Wickersham was released from the hospital with crutches and her legs in full braces. She then developed scoliosis, which required two surgeries to correct.

When she was about 12 years old, doctors performed muscle transplants on Wickersham’s legs. They replaced atrophied muscles with healthy muscle from other parts of her leg. She also underwent spinal fusions.

“I call myself the human guinea pig,” she said.

Post-polio syndrome

Despite all of the procedures and physical impacts, Wickersham said she has lived an active life.

She married her husband, Ed, 46 years ago and was able to walk down the aisle without her crutches. They had twin boys, Jeff and Tim, who are now grown, with families of their own.
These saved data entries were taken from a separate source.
(** * hyperbyte-plot: the panel manager, the orchestrator and the backend factory

    A shallow embedding of [internal/ui/ui.go] and [internal/app/app.go].
    Go's [int] is a 64-bit two's-complement integer, modelled as [Z] with the
    wrap-around written out.  A run-time panic (nil dereference, index out of
    range) is a value of the [result] monad.  Objects that callers share with
    the UI ([*backend.TimeSeriesResult] and the arrays behind its [Points]
    slice) live in an explicit [Heap]; the widgets and the [QueryHistory]
    cells are created by [NewTUI], never handed out, and are held by value. *)

From Stdlib Require Import ZArith Lia Floats.PrimFloat.
From stdpp Require Import base option list gmap strings pretty sorting.

Local Open Scope Z_scope.

(** ** Go's [int] *)

Definition int_min : Z := - 2 ^ 63.
Definition int_max : Z := 2 ^ 63 - 1.

Definition wrap (z : Z) : Z := (z + 2 ^ 63) mod 2 ^ 64 - 2 ^ 63.

Definition int_add (a b : Z) : Z := wrap (a + b).
Definition int_sub (a b : Z) : Z := wrap (a - b).

(** [a % b] truncates toward zero; the callers guard [b > 0]. *)
Definition int_rem (a b : Z) : Z := Z.rem a b.

(** [len(s)] of a slice held as a list. *)
Definition len {A} (l : list A) : Z := Z.of_nat (length l).

(** ** Panics *)

Inductive result (A : Type) : Type :=
| Ok (a : A)
| Panic (msg : string).
Arguments Ok {A} a.
Arguments Panic {A} msg.

#[global] Instance result_ret : MRet result := fun A a => Ok a.
#[global] Instance result_bind : MBind result := fun A B f r =>
  match r with
  | Ok a => f a
  | Panic msg => Panic msg
  end.

Definition nil_deref : string := "invalid memory address or nil pointer dereference".
Definition out_of_range : string := "index out of range".

(** [s[i]] with Go's bounds check. *)
Definition index {A} (s : list A) (i : Z) : result A :=
  if (i <? 0) || (len s <=? i) then Panic out_of_range
  else match s !! Z.to_nat i with
       | Some x => Ok x
       | None => Panic out_of_range
       end.

(** [s[i] = x], after the bounds check of [index]. *)
Definition store {A} (s : list A) (i : Z) (x : A) : list A :=
  <[Z.to_nat i := x]> s.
But today, 60 years after contracting the virus, Wickersham is experiencing the long-term effects of the devastating infection and subsequent treatments.

Wickersham has circulation problems in her legs that doctors attribute to the muscle transplants. She has had thyroid cancer and breast cancer, which she suspects were caused by the radiation from countless X-rays while she was hospitalized.

The muscles in her legs are atrophied, the once-healthy muscles worn from overcompensating for the damaged muscles. She has lost leg strength and the ability to walk. The muscles in her right hand are also atrophied.

“I still have dreams that I’m normal,” Wickersham said, “whatever normal is.”

Hester is also suffering from the effects of post-polio syndrome.

Her hands shake from the virus attacking her nervous system, and she often needs her husband, Don, to help her with fine motor tasks. She has spinal stenosis causing severe pain. She can’t sit, stand or lay for too long without the pain becoming unbearable.

“I wouldn’t wish this upon anyone,” Hester said.

“Your whole world changes,” she added.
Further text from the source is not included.